When Tek rides up on his new bike, Hillary decides she wants one too. Her friends just laugh, because Tek's bike is expensive. But Hillary has a plan. She calls her friends together and they pool their talents for the big sale, a combination garage sale and bake sale.
This picture book offers lessons in business, cooperation, and success for upper elementary students.
Although the author is trying to suggest savings, Hillary still got immediate gratification and there is no sense of any other goals to work toward.
I liked how Hillary saved her money to get the bike she wanted. The book has a good moral: if I want something, I need to save for it. I would buy this book for my sister; she is bad about saving money.
This is a story that kids will relate to. There is always a friend who has something they want, and it's probably expensive. I liked that the kids opened savings accounts with their earnings (each got $182) and that they donated the leftover items to charity. What was disappointing though, was that Hillary immediately spent the money on a bike.
This is a picture book story that offers lessons in friendship, business, and personal discovery.

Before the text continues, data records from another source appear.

(* ===== verification/RBMap.v ===== *)
(** * The intrusive red-black tree: what its clients see

    In-order traversal with [hev_rbtree_first], [hev_rbtree_node_next] and
    their mirror images, insertion at the link a descent stopped at, removal,
    replacement, and the instance of the [SearchTree] interface. *)

From S2P Require Import Prelude Interfaces RBTree RBSpec RBHeap RBInsert RBErase.

(** ** Links *)

Definition load_link (k : link) : M rbstore ptr :=
  match k with LRoot => get_root | LLeft p => get_left p | LRight p => get_right p end.

Definition store_link (k : link) (v : ptr) : M rbstore unit :=
  match k with LRoot => set_root v | LLeft p => set_left p v | LRight p => set_right p v end.

Definition link_of (k : ctx) : link :=
  match k with [] => LRoot | FL _ p _ :: _ => LLeft p | FR _ _ p :: _ => LRight p end.

Lemma link_of_parent k : link_parent (link_of k) = par k.
Proof. by destruct k as [|[] k]. Qed.

Lemma load_link_spec s k t : st_ok s k t → load_link (link_of k) s = Some (rootp t, s).
Proof.
  intros [Hc _ _ _]. destruct k as [|[c p r|c l p] k]; cbn in *.
  - unfold get_root. by rewrite Hc.
  - destruct Hc as (H & _). by rb_exec.
  - destruct Hc as (H & _). by rb_exec.
Qed.

(** Linking a node with storage at an empty position. *)
Lemma node_link_spec s k n :
  st_ok s k E → okptr n → n ∉ pre k → n ∉ post k → is_Some (rb_nodes s !! n) →
  ∃ s', hev_rbtree_node_link n (par k) (store_link (link_of k)) s = Some (tt, s') ∧
    st_ok s' k (T Red E n E).
Proof.
  intros [Hc Hr Hn Ho] Hok Hpre Hpost [x Hx]. cbn in Hn, Ho.
  assert (NoDup (pre k ++ (inorder (T Red E n E)) ++ post k)) as Hn'.
  { cbn. apply NoDup_app in Hn as (H1 & H2 & H3). apply NoDup_app. split_and!; [done | |].
    - intros y Hy. specialize (H2 y Hy). intros [->|]%elem_of_cons; done.
    - by apply NoDup_cons. }
  assert (Forall okptr (pre k ++ (inorder (T Red E n E)) ++ post k)) as Ho'.
  { cbn. apply Forall_app in Ho as [? ?]. apply Forall_app; split; [done | by constructor]. }
  clear Hn Ho. unfold hev_rbtree_node_link.
  destruct k as [|[c p r|c l p] k]; cbn in Hc; [| destruct Hc as (H1 & H2 & H3)..];
    pose proof Hn' as Hnd; cbn [pre post inorder app] in Hnd, Hpre, Hpost;
    nd_facts Hnd; nd_facts Hpre; nd_facts Hpost;
    cbn [store_link link_of par fptr]; rb_exec; (eexists; split; [reflexivity |]);
    (split; [| | exact Hn' | exact Ho']); cbn [rootp root rb_nodes rep_ctx rep par fptr];
    split_and?; repeat rb_step; try done; rewrite ?enc_red; try done;
    repeat first [apply rep_insert_ne; [assumption |] | apply rep_ctx_insert_ne; [assumption.. |]];
    try assumption.
Qed.

(** ** Walks *)

Fixpoint height (t : tree) : nat :=
  match t with E => 0 | T _ l _ r => S (Nat.max (height l) (height r)) end.

Lemma height_inorder t : (height t ≤ length (inorder t))%nat.
Proof. induction t; cbn; rewrite ?length_app; cbn; lia. Qed.

Lemma height_fuel s k t : st_ok s k t → (height t ≤ size (rb_nodes s))%nat.
Proof.
  intros H%st_ok_plug%inorder_size. rewrite inorder_plug, !length_app in H.
  pose proof (height_inorder t). lia.
Qed.

Lemma mid_nonnull A p B : Forall okptr (A ++ p :: B) → p ≠ NULL.
Proof. intros Ho. ok_facts Ho. done. Qed.

Lemma go_left_spec m s pp t fuel :
  m = rb_nodes s → rep m pp t → Forall okptr (inorder t) → t ≠ E → (height t ≤ fuel)%nat →
  go_left fuel (rootp t) s = Some (first_of NULL (inorder t), s).
Proof.
  intros ->. revert pp fuel; induction t as [|c l IHl p r _]; intros pp fuel Hr Ho Ht Hf; [done |].
  destruct fuel as [|fuel]; [cbn in Hf; lia |]. destruct Hr as (H1 & H2 & H3).
  cbn [go_left]. destruct l as [|cl ll q lr].
  - cbn [rootp] in *. rb_exec. done.
  - cbn [rootp] in *. cbn [inorder] in Ho. apply Forall_app in Ho as [Hol Ho].
    pose proof (mid_nonnull _ _ _ Hol). rb_exec.
    rewrite (IHl p fuel H2 Hol ltac:(done)) by (cbn in Hf |- *; lia).
    cbn [inorder]. do 2 f_equal. by destruct (inorder ll).
Qed.

Lemma go_right_spec m s pp t fuel :
  m = rb_nodes s → rep m pp t → Forall okptr (inorder t) → t ≠ E → (height t ≤ fuel)%nat →
  go_right fuel (rootp t) s = Some (last_of NULL (inorder t), s).
Proof.
  intros ->. revert pp fuel; induction t as [|c l _ p r IHr]; intros pp fuel Hr Ho Ht Hf; [done |].
  destruct fuel as [|fuel]; [cbn in Hf; lia |]. destruct Hr as (H1 & H2 & H3).
  cbn [go_right]. unfold last_of in *. destruct r as [|cr rl q rr].
  - cbn [rootp] in *. rb_exec. cbn. by rewrite last_snoc.
  - cbn [rootp] in *. cbn [inorder] in Ho. apply Forall_app in Ho as [Hol [_ Ho]%Forall_cons].
    pose proof (mid_nonnull _ _ _ Ho). rb_exec.
    rewrite (IHr p fuel H3 Ho ltac:(done)) by (cbn in Hf |- *; lia).
    cbn [inorder]. rewrite !last_app, !last_cons, !last_app, !last_cons.
    by destruct (list.last (inorder rr)).
Qed.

The story is a step-by-step process with great detail about how Hillary and her friends created the big sale. The author also includes a guide for creating a fund-raising project of their own.
9 to 12
6 to 12
Read by a 10-year-old child at Effort Baptist Church as part of the Children's Ministry and Use Your ABCs project.
Borrow. The story offers a helpful lesson in setting and reaching goals; it also introduces the idea of saving money.